Она вышла на площадь, и те люди, которые еще стояли там, кланялись ей. Стражники наперебой предлагали понести ее, видя, с каким трудом ей дается ходьба, но она была непреклонна.
Солнце уже катилось с небес, окрашиваясь цветом пламени. В молчании Алов прошла по развалинам, пересекла мост и вступила на восточный берег, а люди, что встречали ее, шли за ней, и процессия становилась все больше. Они шли по узким улочкам старого Шемкента, и дошли до погребального холма. Стражники не пустили толпу внутрь ограды, и на кладбище остались лишь Алов и несколько ее спутников.
Могила Озхана была уже не свежей. Дожди разровняли глину, цветы увяли. Однако повсюду уже проклюнулись весенние ростки, придавая кладбищу немного радостный вид.

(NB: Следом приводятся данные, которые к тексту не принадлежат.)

(** [backward] of a value within the knot values lies in the segment it
    was searched in, and [forward] maps it back. *)
Lemma backward_row_encloses w :
  hd 0 ys <= w <= last ys 0 ->
  exists i,
    (i + 1 < length xs)%nat /\
    nth i ys 0 <= w <= nth (i + 1) ys 0 /\
    backward_row kind (xs, ys, ds) w = segment_inverse kind (xs, ys, ds) i w /\
    nth i xs 0 <= backward_row kind (xs, ys, ds) w <= nth (i + 1) xs 0.
Proof.
  pose proof Hv as (Hn & Hy & Hd & Ix & Iy & Pd).
  rewrite <- nth_0_hd, <- nth_last. intros Hr.
  destruct (segment_of_encloses ys w Iy ltac:(lia) Hr) as (Hi & Henc & _).
  set (i := segment_of ys (length ys - 1) w) in *. clearbody i.
  exists i. rewrite Hy in Hi. split; [exact Hi |]. split; [exact Henc |].
  rewrite (backward_row_in_segment kind xs ys ds Hv i w Hi Henc).
  split; [reflexivity |].
  destruct (valid_segment xs ys ds Hv i Hi) as (Sx & Sy & Sd0 & Sd1).
  unfold segment_inverse. now apply segment_inverse_range.
Qed.

Lemma right_inverse_row w :
  hd 0 ys <= w <= last ys 0 ->
  forward_row kind (xs, ys, ds) (backward_row kind (xs, ys, ds) w) = w.
Proof.
  intros Hr. destruct (backward_row_encloses w Hr) as (i & Hi & Hw & E & Hz).
  rewrite (forward_row_in_segment kind xs ys ds Hv i _ Hi Hz).
  rewrite E. destruct (valid_segment xs ys ds Hv i Hi) as (Sx & Sy & Sd0 & Sd1).
  unfold segment_value, segment_inverse. now apply segment_right_inverse.
Qed.
End ValidRowsRightInverse.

Алов провела рукой по перекладине надгробного камня. Слезы невыносимой грусти так и хлынули из ее глаз. Будто вся тяжесть мира разом навалилась на нее. Озхан, Озхан, я теперь совсем одна.
Она подняла голову и посмотрела вокруг. Вид с погребального холма открывался чудесный. В закатных цветах город внизу казался горящим, крыши его пламенели, а чуть дальше на запад высился частокол шпилей Симиуса. Дым, что вечно укутывал их, развеялся, открыв взорам западный горизонт и солнце, садящееся в море, и дорожку из бликов, протянувшуюся к самому берегу. Пройти по ней и раствориться в сиянии Солнца. Может быть, правы жрецы Урукашты, считающие его единственным настоящим богом?

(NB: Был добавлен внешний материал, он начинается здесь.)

(** * graphb: query documents, argument values and their token streams

    A shallow embedding of [query.go] and of the argument file of the
    [graphb] package.  Go strings are byte strings ([string]); a [chan string]
    fed by a goroutine is the list of tokens it delivers before it is closed;
    a nil pointer or nil interface is [None]; a run-time panic inside a
    producing goroutine is the failure of the token computation. *)

From Stdlib Require Import ZArith List String Ascii Bool Lia DecimalString.
From Stdlib Require Import DecimalZ DecimalPos.
Import ListNotations.

Open Scope string_scope.
Open Scope list_scope.

Set Warnings "-register-all".

(** ** The parts of the Go library the package calls *)

Module Go.

(** The two bytes the package treats specially. *)
Definition dquote : ascii := "034"%char.
Definition backslash : ascii := "092"%char.

Definition str (c : ascii) : string := String c EmptyString.

(** [fmt.Sprintf("%t", b)]. *)
Definition fmt_t (b : bool) : string := if b then "true" else "false".

(** [fmt.Sprintf("%d", n)]: optional minus sign, then decimal digits. *)
Definition fmt_d (n : Z) : string := NilZero.string_of_int (Z.to_int n).

(** [strings.Join(toks, sep)] with the empty separator. *)
Definition join (toks : list string) : string := String.concat EmptyString toks.

(** [strings.ToLower] on the ASCII range; a byte outside ['A'..'Z'] is kept
    (the package applies it to operation keywords only). *)
Definition lower_byte (c : ascii) : ascii :=
  let n := nat_of_ascii c in
  if (65 <=? n)%nat && (n <=? 90)%nat then ascii_of_nat (n + 32) else c.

Она тяжело опустилась на колени, зарылась лицом в теплую землю. Озхан, прости меня. Ты ушел, а я осталась, и мне нужно жить дальше.
— Хорошо, матушка, что мы сюда пришли, — Ярелл ворвался в ее одиночество бесцеремонно, как всегда.

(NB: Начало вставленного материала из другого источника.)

(** * TikTokAnalyzer (src/analysis/tiktokAnalyzer.js)

    A shallow embedding of the analyzer class and of the parts of the
    ECMAScript library it relies on.

    - JavaScript Numbers are IEEE 754 binary64 values: they are Rocq's
      primitive [float]s, whose operations are specified by
      [FloatAxioms] over [SpecFloat].
    - Plain objects used as accumulation tables are ordered lists of
      string-keyed own properties, read through the prototype chain
      and enumerated by [Object_entries] in the own-property-key
      order of the language (array indices first, ascending; then
      the other keys in creation order).
    - A method is a computation over the realm (the built-in objects
      every object literal inherits from) that returns a value or
      throws. *)

From Stdlib Require Import ZArith NArith List Bool String Ascii Floats Lia.
From Stdlib Require Import DecimalString DecimalN Permutation Sorted.
Import ListNotations.

Set Warnings "-inexact-float".

Local Open Scope string_scope.
Local Open Scope float_scope.

(** ** ECMAScript Numbers and strings *)

(** The Number value for a mathematical integer (round to nearest, ties
    to even). *)
Definition Number_of_Z (z : Z) : float :=
  SF2Prim (binary_normalize prec emax z 0 false).

(** The decimal digits of a natural number, without leading zeros. *)
Definition decimal (n : N) : string := NilEmpty.string_of_uint (N.to_uint n).

(** [Math.floor(x)]. *)
Definition Math_floor (x : float) : float :=
  match Prim2SF x with
  | S754_finite s m e =>
      if (0 <=? e)%Z then x
      else
        let q := (Zpos m / 2 ^ (- e))%Z in
        if s then
          if (Zpos m mod 2 ^ (- e) =? 0)%Z
          then - Number_of_Z q
          else - Number_of_Z (q + 1)
        else Number_of_Z q
  | _ => x
  end.

(** The integer part of a finite Number (rounding towards zero). *)
Definition truncate (x : float) : option Z :=
  match Prim2SF x with
  | S754_zero _ => Some 0%Z
  | S754_finite s m e =>
      Some (cond_Zopp s
              (if (0 <=? e)%Z then Zpos m * 2 ^ e else Zpos m / 2 ^ (- e)))%Z
  | _ => None
  end.

(** The digits of [Number::toString]: for the positive finite value
    [v = m * 2^e], the integers [n], [k], [s] such that [s * 10^(n-k)]
    rounds to [v], with [k] as small as possible and [s] as close to [v]
    as possible. *)
Section Shortest.
Variables (m : positive) (e : Z).
Local Open Scope Z_scope.

(** Bounds are kept as integers, scaled by [2^sh]. *)
Definition sh := if 2 <=? e then 0 else 2 - e.
Definition scaled_v := Zpos m * 2 ^ (e + sh).
Definition scaled_lo :=
  scaled_v - (if (Zpos m =? 2 ^ 52) && (-1074 <? e)
              then 2 ^ (e + sh - 2) else 2 ^ (e + sh - 1)).
Definition scaled_hi := scaled_v + 2 ^ (e + sh - 1).

(** [s * 10^p] against the bound [b / 2^sh]. *)
Definition cmp_dec (s p b : Z) : comparison :=
  if 0 <=? p then (s * 10 ^ p * 2 ^ sh ?= b) else (s * 2 ^ sh ?= b * 10 ^ (- p)).

Definition rounds_to_v (s p : Z) : bool :=
  match cmp_dec s p scaled_lo, cmp_dec s p scaled_hi with
  | Gt, Lt => true
  | Eq, Lt | Gt, Eq => Z.even (Zpos m)
  | _, _ => false
  end.

(** The least [n] with [v < 10^n]. *)
Definition decimal_exponent : Z :=
  let below n := match cmp_dec 1 n scaled_v with Gt => true | _ => false end in
  let estimate := (Zpos (digits2_pos m) + e) * 1233 / 4096 in
  match find below (map (fun i => estimate - 2 + Z.of_nat i) (seq 0 6)) with
  | Some n => n
  | None => estimate
  end.

Definition floor_scaled (p : Z) : Z :=
  if 0 <=? p then scaled_v / (2 ^ sh * 10 ^ p) else (scaled_v * 10 ^ (- p)) / 2 ^ sh.

Definition dist (s p : Z) : Z :=
  if 0 <=? p then Z.abs (s * 10 ^ p * 2 ^ sh - scaled_v)
  else Z.abs (s * 2 ^ sh - scaled_v * 10 ^ (- p)).

Definition pick (n k : Z) : option Z :=
  let p := n - k in
  let s0 := floor_scaled p in
  match rounds_to_v s0 p, rounds_to_v (s0 + 1) p with
  | true, false => Some s0
  | false, true => Some (s0 + 1)
  | true, true =>
      match dist s0 p ?= dist (s0 + 1) p with
      | Lt => Some s0
      | Gt => Some (s0 + 1)
      | Eq => Some (if Z.even s0 then s0 else s0 + 1)
      end
  | false, false => None
  end.

Definition shortest : Z * Z * Z :=
  let n := decimal_exponent in
  let fix go (ks : list Z) :=
    match ks with
    | [] => (n, 17, floor_scaled (n - 17))
    | k :: ks' =>
        match pick n k with
        | Some s => if s =? 10 ^ k then (n + 1, k, 10 ^ (k - 1)) else (n, k, s)
        | None => go ks'
        end
    end in
  go (map Z.of_nat (seq 1 17)).
End Shortest.

Fixpoint zeros (n : nat) : string :=
  match n with O => "" | S n' => String "0" (zeros n') end.

Definition format_digits (n k s : Z) : string :=
  let digits := decimal (Z.to_N s) in
  if ((k <=? n) && (n <=? 21))%Z then digits ++ zeros (Z.to_nat (n - k))
  else if ((0 <? n) && (n <=? 21))%Z then
    substring 0 (Z.to_nat n) digits ++ "."
      ++ substring (Z.to_nat n) (Z.to_nat (k - n)) digits
  else if ((-6 <? n) && (n <=? 0))%Z then "0." ++ zeros (Z.to_nat (- n)) ++ digits
  else
    let e' := (n - 1)%Z in
    let mant :=
      if (k =? 1)%Z then digits
      else substring 0 1 digits ++ "." ++ substring 1 (Z.to_nat (k - 1)) digits in
    mant ++ "e" ++ (if (0 <=? e')%Z then "+" else "-") ++ decimal (Z.to_N (Z.abs e')).

(** [Number::toString(x)] in radix 10, the conversion applied to a Number
    used as a property key or interpolated in a template literal.  An
    integer below [2^53] prints as its decimal digits, which is what the
    digit rule gives for it. *)
Definition Number_toString (x : float) : string :=
  match Prim2SF x with
  | S754_nan => "NaN"
  | S754_zero _ => "0"
  | S754_infinity s => if s then "-Infinity" else "Infinity"
  | S754_finite s m e =>
      (if s then "-" else "") ++
      (if ((e <=? 0) && (Zpos m mod 2 ^ (- e) =? 0))%Z
       then decimal (Z.to_N (Zpos m / 2 ^ (- e)))
       else let '(n, k, d) := shortest m e in format_digits n k d)
  end.

Definition is_digit (c : ascii) : bool :=
  ((48 <=? N_of_ascii c) && (N_of_ascii c <=? 57))%N.

Fixpoint digit_prefix (s : string) : string :=
  match s with
  | String c s' => if is_digit c then String c (digit_prefix s') else ""
  | EmptyString => ""
  end.

(** [parseInt(string)] with the default radix, for a string with no
    leading white space and no [0x] prefix (no property key built from a
    Number has either). *)
Definition parseInt (s : string) : float :=
  let '(neg, body) :=
    match s with
    | String "-" s' => (true, s')
    | String "+" s' => (false, s')
    | _ => (false, s)
    end in
  match digit_prefix body with
  | EmptyString => nan
  | ds =>
      match NilEmpty.uint_of_string ds with
      | Some d =>
          let n := Z.of_N (N.of_uint d) in
          if neg then (if (n =? 0)%Z then neg_zero else Number_of_Z (- n))
          else Number_of_Z n
      | None => nan
      end
  end.

(** The array index a property key denotes, if any: the key is the
    canonical decimal string of an integer in [0, 2^32 - 2]. *)
Definition array_index (k : string) : option N :=
  match NilEmpty.uint_of_string k with
  | Some d =>
      let n := N.of_uint d in
      if String.eqb (decimal n) k && (n <? 4294967295)%N then Some n else None
  | None => None
  end.

(** [ToBoolean] of a Number. *)
Definition truthy (v : float) : bool := negb (is_nan v || (v =? 0)).

(** ** Dates *)

Definition msPerDay : Z := 86400000.
Definition msPerHour : Z := 3600000.

Definition TimeClip (time : float) : option Z :=
  match truncate time with
  | Some t => if (Z.abs t <=? 8640000000000000)%Z then Some t else None
  | None => None
  end.

(** [new Date(value)] for a Number [value]: the time value of the date,
    [None] for an invalid date. *)
Definition Date_new (value : float) : option Z := TimeClip value.

(** ** Arrays *)

Fixpoint insert {A} (comparefn : A -> A -> float) (x : A) (l : list A) : list A :=
  match l with
  | [] => [x]
  | y :: l' => if 0 <? comparefn x y then y :: insert comparefn x l' else x :: l
  end.

(** [Array.prototype.sort(comparefn)]: a stable sort, here by insertion.
    [x] is moved behind [y] only when [comparefn(x, y) > 0]; a [NaN]
    result counts as [0]. *)
Definition Array_sort {A} (comparefn : A -> A -> float) (l : list A) : list A :=
  fold_right (insert comparefn) [] l.

(** [Array.prototype.slice(0, n)]. *)
Definition Array_slice0 {A} (n : nat) (l : list A) : list A := firstn n l.

(** [a[k]] for a Number [k]. *)
Definition Array_get {A} (a : list A) (k : float) : option A :=
  match array_index (Number_toString k) with
  | Some i => nth_error a (N.to_nat i)
  | None => None
  end.

(** ** Objects, the realm, and computations *)

(** A plain object: its own string-keyed properties in creation order. *)
Definition JSObject (V : Type) : Type := list (string * V).

Fixpoint own_get {V} (o : JSObject V) (k : string) : option V :=
  match o with
  | [] => None
  | (k', v) :: o' => if String.eqb k k' then Some v else own_get o' k
  end.

Fixpoint own_set {V} (o : JSObject V) (k : string) (v : V) : JSObject V :=
  match o with
  | [] => [(k, v)]
  | (k', v') :: o' =>
      if String.eqb k k' then (k', v) :: o' else (k', v') :: own_set o' k v
  end.

Fixpoint insert_index {V} (i : N) (p : string * V) (l : list (N * (string * V)))
    : list (N * (string * V)) :=
  match l with
  | [] => [(i, p)]
  | (j, q) :: l' => if (i <? j)%N then (i, p) :: l else (j, q) :: insert_index i p l'
  end.

(** The properties whose key is an array index, each with its index, in
    ascending order of index. *)
Definition indexed_entries {V} (o : JSObject V) : list (N * (string * V)) :=
  fold_right
    (fun p acc =>
       match array_index (fst p) with
       | Some i => insert_index i p acc
       | None => acc
       end) [] o.

Definition is_index (k : string) : bool :=
  match array_index k with Some _ => true | None => false end.

(** [Object.entries(o)]: the properties whose key is an array index, in
    ascending numeric order, then the others in creation order. *)
Definition Object_entries {V} (o : JSObject V) : list (string * V) :=
  (map snd (indexed_entries o) ++ filter (fun p => negb (is_index (fst p))) o)%list.

(** The built-in objects a plain object inherits from: [Object.prototype],
    and the function objects that are its members. *)
Inductive builtin := ObjectPrototype | PrototypeMember (name : string).

Definition builtin_eqb (a b : builtin) : bool :=
  match a, b with
  | ObjectPrototype, ObjectPrototype => true
  | PrototypeMember x, PrototypeMember y => String.eqb x y
  | _, _ => false
  end.

Definition Object_prototype_members : list string :=
  [ "constructor"; "__defineGetter__"; "__defineSetter__"; "hasOwnProperty";
    "__lookupGetter__"; "__lookupSetter__"; "isPrototypeOf";
    "propertyIsEnumerable"; "toString"; "valueOf"; "toLocaleString" ].

(** The realm keeps the Number-valued properties that have been added to
    the built-in objects; it outlives a call. *)
Definition Realm : Type := list (builtin * string * float).

Definition pristine : Realm := [].

Fixpoint realm_own (r : Realm) (b : builtin) (p : string) : option float :=
  match r with
  | [] => None
  | (b', p', v) :: r' =>
      if builtin_eqb b b' && String.eqb p p' then Some v else realm_own r' b p
  end.

(** [b[p]] read through the prototype chain, which ends at
    [Object.prototype]. *)
Definition realm_get (r : Realm) (b : builtin) (p : string) : option float :=
  match realm_own r b p with
  | Some v => Some v
  | None =>
      match b with
      | ObjectPrototype => None
      | PrototypeMember _ => realm_own r ObjectPrototype p
      end
  end.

— Что? — Алов подняла глаза, не отрываясь от земли.
— Тут такое дело… Надобно… Я, право, не знаю…
— Да говори уже!
— Ох… Белобород-покойник был на слова горазд, а я-то больше все делом привык… В общем, матушка, свадьбу нужно сыграть.
Алов села. В голове зашумело.
— Какую свадьбу, ты о чем вообще?
— Свадьбу, с женихом твоим, Озханом.
— Но он же мертв, — проговорила она еле слышно, уже поняв, к чему клонит старик.
Посмертные свадьбы часто практикуют на севере, откуда происходит Сементериум. Если жених или невеста умирает накануне свадьбы, то церемония все равно состоится.
— Зачем?
— Как же, матушка. Как-то Белобород говаривал, законное соединение двух домов даст начало новой единой династии, которая унаследует весь мир. Так вот это так только и выходит…
Алов, шатаясь, встала.
— И что ты собираешься… о нет! — к могиле уже подскочили жрецы с лопатами и быстро разрыли ее. Сердце Алов бешено стучало от страха. Не делайте этого, пожалуйста, думала она, но не произносила ни звука.
Тело, завернутое в уже желтоватое полотнище, показалось на поверхность. В глазах у Алов потемнело, слезы текли беспрестанно, ноздри резал запах тлена, руки тряслись; она боялась пошевелиться. А жрецы тем временем установили тело вертикально на специально принесенную подставку, а Ярелл начал церемонию бракосочетания.
Он что-то говорил, но Алов не слышала. Она не слышала и не видела вообще ничего, кроме тела своего любимого, которое стояло рядом, тесно спеленутое, как тряпичная кукла — сжавшееся, скособоченное и недвижное. Озхан, Озхан, отчего ты не двигаешься? Очнись, любимый!.. Озхан, я хочу умереть, как ты.
Жрец подошел к ней и взял ее за руку, и надел на нее кольцо. «Теперь ты» — она прочитала по губам. Рука Озхана, которую уже развернули для нее, была сморщенной и потемневшей. Кольцо легко наделось на ссохшийся палец. Мой муж по смерти, я твоя навек.
Жрецы осыпали их лепестками и церемония завершилась. Алов упала на колени, почти теряя рассудок. Тело Озхана уложили обратно в яму и стали зарывать.
— Нет!
Все замерли, уставившись на Алов.
— Нет! — повторила она, глядя в землю. — Сожгите тело. Он так хотел… и я так хочу. Я так велю вам.
— Как пожелаете, — Ярелл был недоволен, но не посмел перечить.
Дрова, политые нефтью, заполыхали жарко, и янтарное пламя обняло Озхана, покрыло его призрачным саваном, а потом вдруг взметнулось к небесам, будто это он сам устремился ввысь, радуясь освобождению от бренности и тлена. В молчании люди смотрели в ревущий костер, а солнце спускалось все ниже, и когда оно коснулось моря, огонь догорел и погас.